# What you have to do
Tally the lines below that contain the word "code", and give only that number.

##### Records supplied

Lemma insert_sorted_filter x xs :
  filter p (insert_sorted (fun a b => key a <=? key b) x xs) = filter p (x :: xs).
Proof.
  induction xs as [|y ys IH]; [reflexivity|]. cbn [insert_sorted].
  destruct (key x <=? key y) eqn:E; [reflexivity|].
  cbn [filter] in *. rewrite IH.
  destruct (p x) eqn:Px, (p y) eqn:Py; try reflexivity.
  apply Z.leb_gt in E. rewrite (one_key _ _ Px Py) in E. lia.
Qed.

Lemma sort_by_filter xs :
  filter p (sort_by (fun a b => key a <=? key b) xs) = filter p xs.
Proof.
  induction xs as [|x xs IH]; [reflexivity|].
  change (sort_by (fun a b => key a <=? key b) (x :: xs))
    with (insert_sorted (fun a b => key a <=? key b) x
                        (sort_by (fun a b => key a <=? key b) xs)).
  rewrite insert_sorted_filter. cbn [filter]. now rewrite IH.
Qed.
End StableSort.

(** The order of strings. *)
Lemma string_compare_trans s1 s2 s3 :
  String.compare s1 s2 = Lt -> String.compare s2 s3 = Lt -> String.compare s1 s3 = Lt.
Proof.
  revert s2 s3. induction s1 as [|a s1 IH]; intros [|b s2] [|c s3]; cbn; try congruence.
  unfold Ascii.compare.
  destruct (N.compare_spec (Ascii.N_of_ascii a) (Ascii.N_of_ascii b)) as [Eab|Lab|Gab];
    destruct (N.compare_spec (Ascii.N_of_ascii b) (Ascii.N_of_ascii c)) as [Ebc|Lbc|Gbc];
    try discriminate; intros H1 H2.
  - rewrite Eab, Ebc, N.compare_refl. eauto.
  - rewrite Eab. now apply N.compare_lt_iff in Lbc as ->.
  - rewrite <- Ebc. now apply N.compare_lt_iff in Lab as ->.
  - assert (L : (Ascii.N_of_ascii a < Ascii.N_of_ascii c)%N) by lia.
    now apply N.compare_lt_iff in L as ->.
Qed.

Lemma string_ltb_trans s1 s2 s3 :
  String.ltb s1 s2 = true -> String.ltb s2 s3 = true -> String.ltb s1 s3 = true.
Proof.
  unfold String.ltb.
  destruct (String.compare s1 s2) eqn:E1; try discriminate.
  destruct (String.compare s2 s3) eqn:E2; try discriminate.
  now rewrite (string_compare_trans _ _ _ E1 E2).
Qed.

Lemma string_ltb_irrefl s : String.ltb s s = false.
Proof.
  unfold String.ltb. pose proof (String.compare_antisym s s) as A.
  destruct (String.compare s s); try reflexivity. discriminate A.
Qed.

Lemma string_ltb_total s1 s2 :
  String.ltb s1 s2 = false -> s1 = s2 \/ String.ltb s2 s1 = true.
Proof.
  unfold String.ltb. rewrite (String.compare_antisym s2 s1).
  destruct (String.compare s1 s2) eqn:E; cbn; try discriminate; intros _.
  - left. now apply String.compare_eq_iff.
  - right. reflexivity.
Qed.

Lemma Z_ltb_trans x y z : (x <? y) = true -> (y <? z) = true -> (x <? z) = true.
Proof. rewrite !Z.ltb_lt. lia. Qed.

Lemma Z_ltb_total x y : (x <? y) = false -> x = y \/ (y <? x) = true.
Proof. rewrite Z.ltb_ge, Z.ltb_lt. lia. Qed.

Lemma insert_sorted_le x xs :
  StronglySorted Z.le xs -> StronglySorted Z.le (insert_sorted Z.ltb x xs).
Proof.
  induction 1 as [|y ys Hs IH Hall]; cbn.
  - repeat constructor.
  - destruct (Z.ltb_spec x y).
    + constructor; [constructor; assumption|].
      constructor; [lia|]. eapply Forall_impl; [|exact Hall]. cbn. intros; lia.
    + constructor; [exact IH|].
      rewrite Forall_forall in *. intros z Hz.
      apply (Permutation_in _ (insert_sorted_perm Z.ltb x ys)) in Hz.
      destruct Hz as [<-|Hz]; [lia | auto].
Qed.

Lemma sorted_le xs : StronglySorted Z.le (sorted xs).
Proof.
  unfold sorted. induction xs as [|x xs IH]; cbn; [constructor|].
  now apply insert_sorted_le.
Qed.

Lemma sorted_le_NoDup_lt xs :
  StronglySorted Z.le xs -> NoDup xs -> StronglySorted Z.lt xs.
Proof.
  induction 1 as [|x xs Hs IH Hall]; intros Hnd; [constructor|].
  inversion Hnd as [|? ? Hnotin Hnd']; subst.
  constructor; [auto|].
  rewrite Forall_forall in *. intros y Hy.
  specialize (Hall y Hy). assert (x <> y) by (intros ->; contradiction). lia.
Qed.

Lemma sorted_nodup_lt xs : StronglySorted Z.lt (sorted (nodup Z.eq_dec xs)).
Proof.
  apply sorted_le_NoDup_lt; [apply sorted_le|].
  apply sort_by_NoDup, NoDup_nodup.
Qed.

(** ** The pivot table *)

Section PivotFacts.
Context {N : Type} `{Scalar N}.

Lemma pivot_index_sorted (data : Long N) : StronglySorted Z.lt (pivot_index data).
Proof. apply sorted_nodup_lt. Qed.

Lemma pivot_index_NoDup (data : Long N) : NoDup (pivot_index data).
Proof. apply sort_by_NoDup, NoDup_nodup. Qed.

Lemma pivot_columns_NoDup (data : Long N) : NoDup (pivot_columns data).
Proof. apply sort_by_NoDup, NoDup_nodup. Qed.

Lemma pivot_index_In (data : Long N) i :
  In i (pivot_index data) <->
  exists r, In r data /\ kept data r = true /\ fst (fst r) = i.
Proof.
  unfold pivot_index. rewrite sort_by_In, nodup_In, in_map_iff.
  split; intros (r & A & B).
  - apply filter_In in B. exists r. tauto.
  - exists r. rewrite filter_In. tauto.
Qed.

Lemma pivot_columns_In (data : Long N) c :
  In c (pivot_columns data) <->
  exists r, In r data /\ kept data r = true /\ snd (fst r) = c.
Proof.
  unfold pivot_columns. rewrite sort_by_In, nodup_In, in_map_iff.
  split; intros (r & A & B).
  - apply filter_In in B. exists r. tauto.
  - exists r. rewrite filter_In. tauto.
Qed.

Lemma in_group_self (r : Z * string * N) : in_group (fst (fst r)) (snd (fst r)) r = true.
Proof. unfold in_group. now rewrite Z.eqb_refl, String.eqb_refl. Qed.

Lemma in_group_iff i c (r : Z * string * N) :
  in_group i c r = true <-> fst (fst r) = i /\ snd (fst r) = c.
Proof.
  unfold in_group. now rewrite andb_true_iff, Z.eqb_eq, String.eqb_eq.
Qed.

Lemma group_nonempty (data : Long N) r :
  In r data -> group data (fst (fst r)) (snd (fst r)) <> [].
Proof.
  intros Hin E. unfold group in E. apply map_eq_nil in E.
  assert (Hf : In r (filter (in_group (fst (fst r)) (snd (fst r))) data))
    by (apply filter_In; split; [assumption | apply in_group_self]).
  rewrite E in Hf. destruct Hf.
Qed.

Lemma cell_of_row (data : Long N) r :
  In r data ->
  cell data (fst (fst r)) (snd (fst r))
  = group_sum (group data (fst (fst r)) (snd (fst r))).
Proof.
  intros Hin. unfold cell.
  destruct (group data (fst (fst r)) (snd (fst r))) eqn:E; [|reflexivity].
  now apply group_nonempty in E.
Qed.

(** The pivot table depends on the rows only through the groups: their
    members, in their order. *)
Lemma pivot_table_same_groups (data data' : Long N) :
  (forall i c, group data' i c = group data i c) ->
  (forall r, In r data' <-> In r data) ->
  pivot_table data' = pivot_table data.
Proof.
  intros Hg Hin.
  assert (Hc : forall i c, cell data' i c = cell data i c)
    by (intros; unfold cell; now rewrite Hg).
  assert (Hk : forall r, kept data' r = kept data r)
    by (intros; unfold kept; now rewrite Hc).
  assert (Hf : forall r, In r (filter (kept data') data') <-> In r (filter (kept data) data))
    by (intros r; rewrite !filter_In, Hin, Hk; reflexivity).
  assert (Ei : pivot_index data' = pivot_index data).
  { unfold pivot_index.
    apply (sort_by_canonical Z.ltb Z_ltb_trans Z.ltb_irrefl Z_ltb_total);
      try apply NoDup_nodup.
    intros z. rewrite !nodup_In, !in_map_iff.
    split; intros (r & <- & Hr); exists r; (split; [reflexivity | now apply Hf]). }
  assert (Ec : pivot_columns data' = pivot_columns data).
  { unfold pivot_columns.
    apply (sort_by_canonical String.ltb string_ltb_trans string_ltb_irrefl string_ltb_total);
      try apply NoDup_nodup.
    intros z. rewrite !nodup_In, !in_map_iff.
    split; intros (r & <- & Hr); exists r; (split; [reflexivity | now apply Hf]). }
  unfold pivot_table. rewrite Ei, Ec. f_equal.
  apply map_ext. intros i. f_equal. apply map_ext. intros c. apply Hc.
Qed.
End PivotFacts.
(** C6, as the code has it: [fix_page] reads nothing.  The frame it
    creates for a page that was not in the buffer is empty and has no
    buffer, and is entered in the table and at the end of the FIFO
    queue.  The read happens in [get_data]; when it fails there, the
    exception leaves [get_data] with the table and both queues as they
    were and the frame still empty. *)
Theorem read_failure_keeps_frame ps pc cs d0 d s :
  run cs (d0, BufferManager.new ps pc) = Some (d, s) →
  ∀ owned fresh pid excl d1 s1,
    BufferManager.bufferFrameMap s !! pid = None →
    BufferManager.fix_page owned fresh pid excl d s = (Fixed fresh, d1, s1) →
    (∃ f, BufferManager.heap s1 !! fresh = Some f ∧
          BufferFrame.state f = FrameState.empty ∧ BufferFrame.data f = None) ∧
    BufferManager.bufferFrameMap s1 !! pid = Some fresh ∧
    last (BufferManager.fifo s1) = Some fresh ∧
    ∀ e b d2 s2,
      frame_get_data fresh d1 s1 = Some (Throws e, b, d2, s2) →
      e = io_error ∧ b = None ∧
      BufferManager.bufferFrameMap s2 = BufferManager.bufferFrameMap s1 ∧
      BufferManager.fifo s2 = BufferManager.fifo s1 ∧
      BufferManager.lru s2 = BufferManager.lru s1 ∧
      ∃ f', BufferManager.heap s2 !! fresh = Some f' ∧
            BufferFrame.state f' = FrameState.empty.
Proof.
  intros (Hwf & _)%reachable_wf owned fresh pid excl d1 s1 Hnone Hfix.
  assert (∃ l s0,
    BufferManager.bufferFrameMap s1 = <[pid := fresh]> (BufferManager.bufferFrameMap s0) ∧
    BufferManager.fifo s1 = BufferManager.fifo s0 ++ [fresh] ∧
    BufferManager.heap s1 =
      <[fresh := BufferFrame.set_frameLock l
           (BufferFrame.new pid (BufferManager.page_size s0) (get_segment_id pid))]>
        (BufferManager.heap s0)) as (l & s0 & Hm1 & Hq1 & Hh1).
  { revert Hfix. fix_page_branches Hwf s pid; try done.
    - destruct (BufferManager.heap s !! fresh) as [g|] eqn:Hfresh.
      + by rewrite install_stuck by (simpl; eauto).
      + destruct (install_fresh fresh pid excl d (BufferManager.set_mtx true s))
          as (l & -> & _); [done..|].
        intros [= <- <-]. by exists l, (BufferManager.set_mtx true s).
    - destruct (BufferFrame.flush _ d) as [[[|e] g] d2] eqn:Hfl; [|done].
      set (s0 := BufferManager.mk _ _ _ _ _ _ _).
      destruct (BufferManager.heap s0 !! fresh) as [g0|] eqn:Hfresh.
      + by rewrite install_stuck by eauto.
      + destruct (install_fresh fresh pid excl d2 s0) as (l & -> & _).
        { done. }
        { simpl. apply lookup_delete_None. by right. }
        intros [= <- <-]. by exists l, s0. }
  split_and!.
  - rewrite Hh1, lookup_insert_eq. eauto.
  - by rewrite Hm1, lookup_insert_eq.
  - by rewrite Hq1, last_snoc.
  - intros e b d2 s2. unfold frame_get_data.
    rewrite Hh1, lookup_insert_eq.
    unfold BufferFrame.get_data, BufferFrame.readPage. simpl.
    destruct (BufferFrame.open_or_create _ _ _) as [[] d3];
      [destruct (read_block _ _ _ _ _)|]; intros [= <- <- <- <-]; simpl;
      (split_and!; [done..|]); rewrite lookup_insert_eq; eauto.
Qed.
(** * pytube.contrib.channel: video extraction from a channel page

    A shallow embedding of [Channel._extract_videos] and
    [Channel._build_continuation_url] (src/pytube/contrib/channel.py),
    with the part of Python's semantics they rest on: subscripting of the
    values [json.loads] produces, iteration, the exceptions both raise and
    the [try]/[except] blocks that catch some of them; then of the rest
    of the class: [__init__], the [html_url] setter and the pages it
    moves between, the [html] and [playlists_html] properties, and the
    properties that read the channel's metadata. *)

From Stdlib Require Import List String Ascii ZArith Bool Lia.
From Stdlib Require Import Floats.
Import ListNotations.

Set Warnings "-register-all".
Local Open Scope string_scope.
Local Open Scope list_scope.

(** ** Python values *)

(** What [json.loads] returns: [None], [bool], [int], [float], [str],
    [list] and [dict] with [str] keys.  A [dict] keeps its keys in
    insertion order; it is an association list, whose keys are distinct
    when it comes from [json.loads].  A [str] is held as its UTF-8
    text. *)
Inductive json : Type :=
| JNull
| JBool (b : bool)
| JInt (n : Z)
| JFloat (f : float)
| JStr (s : string)
| JList (items : list json)
| JDict (fields : list (string * json)).

(** The exceptions the modelled code can raise. *)
Inductive exn : Type := KeyError | IndexError | TypeError | AttributeError.

(** The outcome of evaluating an expression: a value, or a raised
    exception. *)
Inductive res (A : Type) : Type :=
| Ok (a : A)
| Raise (e : exn).
Arguments Ok {A} a.
Arguments Raise {A} e.

Definition bind {A B : Type} (r : res A) (k : A -> res B) : res B :=
  match r with
  | Ok a => k a
  | Raise e => Raise e
  end.

Notation "x <- r ;; k" := (bind r (fun x => k))
  (at level 61, r at next level, right associativity).
Notation "' pat <- r ;; k" := (bind r (fun x => match x with pat => k end))
  (at level 61, pat pattern, r at next level, right associativity).

(** [except (KeyError, IndexError, TypeError)], as at lines 235, 243, 252
    and 274. *)
Definition lookup_error (e : exn) : bool :=
  match e with
  | KeyError | IndexError | TypeError => true
  | AttributeError => false
  end.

##########

# Solution below
2